Метафизическая посылка, которая лежит в основе этих воззрений, была чётко сформирована Джоном Дюпре: «Вера в единство науки базируется на том, что те эпистемические лавры, которые были приобретены оригинальными и успешными научными исследованиями, переносятся на всё поле практик, которое соответствует исключительно социологическим критериям научности»1. Этот принцип универсализации относится, правда, не только к практикам, которые считаются научными. Ещё более важное значение имеет допущение, что универсально‑действительные принципы и закономерности позволяют нам сводить феноменальное разнообразие мира к немногим законам. Примеры очевидны: кибернетика рассматривала себя как наука, изучающая и холодильники, и социальные процессы; сравнительная этология переносила прирождённые формы поведения и инстинкты животного на человека. И наоборот, социология, теория – а отчасти и история – науки претендовали на то, чтобы управлять динамикой естественных наук и техники либо общественно‑моральными, либо рациональными постулатами.

Решающий (и часто упускаемый из внимания) пункт в дискуссиях о двух культурах в 1960‑е гг. заключался, как мне кажется, в том, что диагнозы состояния ставились с тем, чтобы это состояние изменить.
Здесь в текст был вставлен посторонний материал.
Lemma date2num_midnight_order_witness :
  (date2num (datetime 1999 12 31 0 0 0 0)
   <? date2num (datetime 2000 1 1 0 0 0 0))%float = true.
Proof.
  rewrite (date2num_midnight_order (datetime 1999 12 31 0 0 0 0)
             (datetime 2000 1 1 0 0 0 0));
    [reflexivity | valid_now | valid_now
    | repeat split; reflexivity | repeat split; reflexivity].
Defined.


Lemma shl_align_fst m e e' :
  e' <= e -> Zpos (fst (shl_align m e e')) = Zpos m * 2 ^ (e - e').
Proof.
  intros He. unfold shl_align.
  destruct (e' - e) as [ | d | d] eqn:Hd; cbn [fst].
  - replace (e - e') with 0 by lia. lia.
  - lia.
  - rewrite iter_xO_Z. f_equal. f_equal. lia.
Qed.

(** Rounding [a * 2^t * 2^e] with [a] of at most 53 digits is exact. *)
Lemma binary_round_exact s M e a t :
  Zpos M = Zpos a * 2 ^ t -> 0 <= t ->
  Zpos (digits2_pos a) <= 53 ->
  -1074 <= e + t + Zpos (digits2_pos a) - 53 <= 971 ->
  binary_round prec emax s M e
  = S754_finite s (shl a (53 - Zpos (digits2_pos a)))
      (e + t + Zpos (digits2_pos a) - 53).
Proof.
  intros HM Ht Ha He.
  set (dA := Zpos (digits2_pos a)) in *.
  assert (HMs : M = shl a t) by (apply Pos2Z.inj; rewrite shl_Z by lia; exact HM).
  assert (HdM : Zpos (digits2_pos M) = dA + t)
    by (rewrite HMs, digits2_shl by lia; reflexivity).
  destruct (Z.le_gt_cases (dA + t) 53) as [Hle | Hgt].
  - rewrite binary_round_shl by lia. rewrite HdM. f_equal; [ | lia].
    apply Pos2Z.inj. rewrite !shl_Z, HM by lia.
    rewrite <- Z.mul_assoc, <- Z.pow_add_r by lia. f_equal. f_equal. lia.
  - set (k := dA + t - 53).
    assert (HM' : M = Pos.iter xO (shl a (53 - dA)) (Z.to_pos k)).
    { apply Pos2Z.inj. rewrite iter_xO_Z, shl_Z, HM, Z2Pos.id by lia.
      rewrite <- Z.mul_assoc, <- Z.pow_add_r by lia. f_equal. f_equal. lia. }
    rewrite HM', binary_round_shr.
    + f_equal. rewrite Z2Pos.id by lia. lia.
    + rewrite digits2_shl by lia. fold dA. lia.
    + rewrite Z2Pos.id by lia. lia.
Qed.

Lemma Prim2SF_int_to_double_signed n :
  n <> 0 -> Z.abs n < 2 ^ 53 ->
  Prim2SF (int_to_double n)
  = S754_finite (n <? 0) (shl (Z.to_pos (Z.abs n)) (53 - digits (Z.abs n)))
      (digits (Z.abs n) - 53).
Proof.
  intros Hn Ha. destruct (Z.ltb_spec n 0) as [Hneg | Hpos].
  - unfold int_to_double. destruct (Z.ltb_spec n 0) as [_ | ]; [ | lia].
    rewrite opp_spec.
    assert (H : Prim2SF (int_to_double (- n))
                = S754_finite false (shl (Z.to_pos (- n)) (53 - digits (- n)))
                    (digits (- n) - 53))
      by (apply Prim2SF_int_to_double; lia).
    unfold int_to_double in H.
    destruct (Z.ltb_spec (- n) 0) as [ | _]; [lia | ].
    rewrite H. replace (Z.abs n) with (- n) by lia. reflexivity.
  - replace (Z.abs n) with n by lia. apply Prim2SF_int_to_double. lia.
Qed.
Тот факт, что обе культуры более или менее мирно сосуществовали, признавался только на словах, в силу реалистического взгляда на вещи. Главная же цель заключалась в том, чтобы нарушить границы между ними, причём не в смысле осторожной разведки неизвестной местности, а в смысле её оккупации и подчинения собственным правилам. Речь идёт, таким образом, не о смешении в смысле обогащения, а о точной его противоположности, об установлении единого образца и устранении разнообразия. Из двух культур должна была посредством захвата получиться одна. Есть свидетельства в пользу того, что и сами протагонисты именно так смотрели на вещи, и что ясные пограничные знаки, выставленные с обеих сторон, были выражением страха перед проникновением диверсантов с территории противника.

Нельзя не заметить, что в последнее время – по меньшей мере на Западе баланс сместился. После дискурс‑анализа, деконструктивизма, феминизма и постколониализма, которые деконструировали все «большие нарративы», в настоящий момент нет ни одной гуманитарной науки или науки о культуре, которая претендовала бы на то, чтобы задавать ориентиры всем остальным. Наоборот, молекулярная биология, исследование мозга или социобиология то и дело объявляются главными науками XXI столетия. Если не поддерживать такие заявления и не отворачиваться от них возмущённо, то встаёт вопрос: какая оценка научного познания и его последствий была бы более адекватной? Именно здесь в игру вступает история науки в том виде, какой она обрела за последние 25 лет. Я не имею в виду пропагандировать здесь какое‑то универсальное лекарство от дезориентации, связанной с научно‑тех­ни­ческим прогрессом, однако на примере изменений в истории науки очень хорошо можно показать, что с помощью современной истории науки динамику научных дисциплин можно проанализировать более точно, чем с помощью вышеописанной модели разделения труда между экстерналистами и интерналистами.